The researchers collected almost 500 Mexican frog specimens from museums around the world. They used DNA sequencing to confirm the six distinctive species. 

“Frogs in the group known as Craugastor are very difficult to tell apart, so scientists have long suspected that more species may exist. We’re really excited to have discovered six new Craugastor species that are completely new to science,” said Jameson.

The new species have been named Craugastor bitonium, Craugastor candelariensis, Craugastor cueyatl, Craugastor polaclavus, Craugastor portilloensis, and Craugastor rubinus. In particular, the name “cueyatl” means “frog” in the indigenous language Nahuatl, which is spoken in the Valley of Mexico where the species was found.

“We chose the name cueyatl to honor the rich human history of the Valley of Mexico, and the local people who have probably known these frogs far longer than we have,” said Jameson.

The frogs are possibly what is known as “micro-endemics” because they may occur only in one small area.

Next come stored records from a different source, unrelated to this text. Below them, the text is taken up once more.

(** A Go value of type [any] in request attributes: an [int] or [int64], a [json.Number]
    (which the decoder filled, so it holds a number), a string, or any other with what
    [json.Marshal] makes of it. *)
Inductive AnyValue : Type :=
| AnyInt (z : Z)
| AnyNumber (text : string)
| AnyString (s : string)
| AnyOther (marshaled : result error json).

(** [Request] *)
Record HFRequest : Type := MkHFRequest {
  hfr_Client : string;
  hfr_Operation : string;
  hfr_Target : HFTarget;
  hfr_Attrs : gmap string AnyValue;
  hfr_IgnoreRepoRefs : bool
}.

(** [TargetMatcher]: [targetMatcherJSON] and the flags of the fields that were present. *)
Record HFMatcher : Type := MkHFMatcher {
  hm_target : HFTarget;
  hm_typeSet : bool;
  hm_refsSet : bool;
  hm_pathsSet : bool;
  hm_visibilitySet : bool;
  hm_keysSet : bool;
  hm_snapshotPrefixSet : bool
}.

Record AttrConstraint : Type := MkAttrConstraint {
  ac_Values : list string;
  ac_Number : option Z
}.

(** [Rule] *)
Record HFRule : Type := MkHFRule {
  hf_ID : string;
  hf_Effect : Effect;
  hf_Clients : list string;
  hf_Operations : list string;
  hf_Targets : list HFMatcher;
  hf_Attrs : gmap string AttrConstraint;
  hf_CredentialUses : list CredentialUse;
  hf_GrantPolicy : option GrantPolicy;
  hf_Description : string;
  hf_Generated : bool;
  hf_GrantID : string;
  hf_ExpiresAt : Time;
  hf_UsesLeft : Z;
  hf_Unlimited : bool
}.

(** [rawGrantPolicy] *)
Record HFRawGrantPolicy : Type := MkHFRawGrantPolicy {
  hrgp_Mode : option string;
  hrgp_DefaultMinutes : option Z;
  hrgp_MaxMinutes : option Z;
  hrgp_RequestTTLMinutes : option Z;
  hrgp_DefaultMaxUses : OptionalLimit;
  hrgp_MaxUses : OptionalLimit
}.

(** [rawRule]: attributes are undecoded JSON values. *)
Record HFRawRule : Type := MkHFRawRule {
  hraw_ID : string;
  hraw_Effect : string;
  hraw_Clients : list string;
  hraw_Operations : list string;
  hraw_Targets : list HFMatcher;
  hraw_Attrs : gmap string json;
  hraw_CredentialUses : list CredentialUse;
  hraw_GrantPolicy : option HFRawGrantPolicy;
  hraw_Description : string
}.

(** [operationInfo] *)
Record operationInfo : Type := MkOperationInfo {
  info_mode : GrantMode;
  info_explicitOnly : bool;
  info_targetKind : string
}.

(** ** Decoding a target *)

Definition targetMatcherFields : list string :=
  ["kind"; "type"; "owner"; "name"; "refs"; "paths"; "visibility"; "keys"; "snapshot_prefix"].

(** [json.Unmarshal] into a string and a list field; an absent field is zero. *)
Definition string_field (fields : gmap string json) (name : string) : result error string :=
  match fields !! name with None => Ok EmptyString | Some j => unmarshal_string j end.

Definition list_field (fields : gmap string json) (name : string) : result error (list string) :=
  match fields !! name with
  | None | Some JNull => Ok []
  | Some (JArray items) => collect unmarshal_string items
  | Some _ => Err json_error
  end.

Definition jsonFieldPresent (fields : gmap string json) (name : string) : bool :=
  bool_decide (is_Some (fields !! name)).

Definition targetMatcherFromJSON (decoded : HFTarget) (fields : gmap string json) : HFMatcher :=
  MkHFMatcher decoded (jsonFieldPresent fields "type") (jsonFieldPresent fields "refs")
    (jsonFieldPresent fields "paths") (jsonFieldPresent fields "visibility") (jsonFieldPresent fields "keys")
    (jsonFieldPresent fields "snapshot_prefix").

Section decoding.
Context {R : MapRange}.

Definition rejectUnknownTargetMatcherFields (fields : gmap string json) : result error unit :=
  for_each (λ '(field, _), refuse (negb (bool_decide (field ∈ targetMatcherFields)))
    (errorf "json: unknown field %q" [field])) (map_range fields).

(** [TargetMatcher.UnmarshalJSON] *)
Definition HFMatcher_UnmarshalJSON (data : json) : result error HFMatcher :=
  fields ← unmarshal_members data;
  rejectUnknownTargetMatcherFields fields ;;;
  kind ← string_field fields "kind";
  type ← string_field fields "type";
  owner ← string_field fields "owner";
  name ← string_field fields "name";
  refs ← list_field fields "refs";
  paths ← list_field fields "paths";
  visibility ← list_field fields "visibility";
  keys ← list_field fields "keys";
  snapshot ← string_field fields "snapshot_prefix";
  Ok (targetMatcherFromJSON (MkHFTarget kind type owner name refs paths visibility keys snapshot) fields).
End decoding.
(** The document of a view: each rule with the rule it comes from. *)
Definition core_rules (rules : list HFRule) (view : coreView) : list (HFRule * coreRule) :=
  r ← rules; op ← hf_Operations r;
  match coreRuleForOperation r op view with Some c => [(r, c)] | None => [] end.

Definition buildCorePolicy (rules : list HFRule) (view : coreView) (ids : gmap string string)
    : result error (Policy * gmap string string) :=
  let document := core_rules rules view in
  let ids := foldl (λ ids '(r, c), <[core_ID c := hf_ID r]> ids) ids document in
  body ← core_marshal document.*2;
  policy ← PolicyParse.Parse core_decode body hfRegistry;
  Ok (policy, ids).

(** [initializeCore] *)
Definition initializeCore (rules : list HFRule) : result error HFPolicy :=
  '(normal, ids) ← wrap_error "build unyolo policy: %w" [] (buildCorePolicy rules coreViewNormal ∅);
  '(support, ids) ← wrap_error "build unyolo support policy: %w" [] (buildCorePolicy rules coreViewSupport ids);
  '(discovery, ids) ← wrap_error "build unyolo discovery policy: %w" [] (buildCorePolicy rules coreViewDiscovery ids);
  Ok (MkHFPolicy rules (MkCorePolicies normal support discovery) ids).

Definition buildPolicy (rawRules : list HFRawRule) : result error HFPolicy :=
  refuse (MaxRules <? Z.of_nat (length rawRules)) (errorf "scope.json rules: count exceeds %d" []) ;;;
  rules ← build_rules [] rawRules;
  initializeCore rules.
(** The normalized matcher has the fields of the marshaled one, up to the order and
    repetition of patterns. *)
Lemma matcher_compiled (t : gmap string json) (m m' : TargetMatcher) (ops : list string) (r : Registry) :
  TargetMatcher_UnmarshalJSON (JObject (map_to_list t)) = Ok m → PolicyParse.validateTarget m ops r = Ok m' →
  (∀ name norm, matcher_Fields m' !! name = Some norm →
     ∃ v ps, name ≠ "kind" ∧ t !! name = Some v ∧ decodePatternList v = Ok ps
             ∧ same_elements norm (trim_space <$> ps))
  ∧ (∀ name v ps, name ≠ "kind" → t !! name = Some v → decodePatternList v = Ok ps →
     ∃ norm, matcher_Fields m' !! name = Some norm ∧ same_elements norm (trim_space <$> ps)).
Proof.
  intros Hm Hv. destruct (matcher_decoded t m Hm) as [_ Hf]. destruct (target_validated _ _ _ _ Hv) as (_ & _ & Hb & Ha).
  split.
  - intros name norm Hn. destruct (Hb _ _ Hn) as (ps & Hps & Hs). apply Hf in Hps as (? & v & ? & ?). eauto 10.
  - intros name v ps Hne Hv' Hd.
    assert (matcher_Fields m !! name = Some ps) as Hps by (apply Hf; eauto).
    destruct (Ha name) as [norm Hn]; [by eauto|]. exists norm. split; [done|].
    destruct (Hb _ _ Hn) as (ps' & Hps' & Hs). by replace ps with ps' by congruence.
Qed.
End decoding_lemmas.

(** ** The registry *)

Definition kind_spec (kind : string) : TargetSpec :=
  if String.eqb kind KindRepo then repo_target_spec
  else if String.eqb kind KindBucket then bucket_target_spec else MkTargetSpec ownerNameTargetFields.

Section registry.
Context {R : MapRange} {CT : Catalog}.

Lemma hf_targets_spec (kind : string) (spec : TargetSpec) : hf_targets !! kind = Some spec → spec = kind_spec kind.
Proof.
  unfold hf_targets. generalize (map_range operations). intros l.
  set (base := {[ KindRepo := repo_target_spec; KindBucket := bucket_target_spec;
                  KindInference := MkTargetSpec ownerNameTargetFields ]} : gmap string TargetSpec).
  assert (∀ k s, base !! k = Some s → s = kind_spec k) as Hbase.
  { intros k s H. unfold base in H. rewrite !lookup_insert_Some, lookup_singleton_Some in H.
    by destruct H as [[<- <-]|[_ [[<- <-]|[_ [<- <-]]]]]. }
  assert (is_Some (base !! KindRepo) ∧ is_Some (base !! KindBucket)) as Hin by (split; eexists; reflexivity).
  generalize base Hbase Hin. clear base Hbase Hin.
  induction l as [|[op info] l IH]; intros base Hbase Hin; [apply Hbase|]. cbn. apply IH.
  - destruct (base !! info_targetKind info) eqn:E; [done|]. intros k s. rewrite lookup_insert_Some.
    intros [[<- <-]|[_ H]]; [|by apply Hbase]. unfold kind_spec.
    destruct Hin as [[? Hr] [? Hb]].
    rewrite (proj2 (String.eqb_neq _ KindRepo)), (proj2 (String.eqb_neq _ KindBucket)) by congruence. done.
  - destruct (base !! info_targetKind info) eqn:E; [done|]. destruct Hin as [Hr Hb].
    split; apply lookup_insert_is_Some'; by right.
Qed.
End registry.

“We named Craugastor rubinus after the garnet mines in the hillside where they’re found,” said Jameson. “Sadly, it will only take the expansion of one mine and these frogs could be gone.”

“These frogs potentially play a really important role in the forest ecosystem. We need to make sure that they don’t just get wiped off the map because no-one even knows they’re there.”

The study is published in the journal Herpetological Monographs.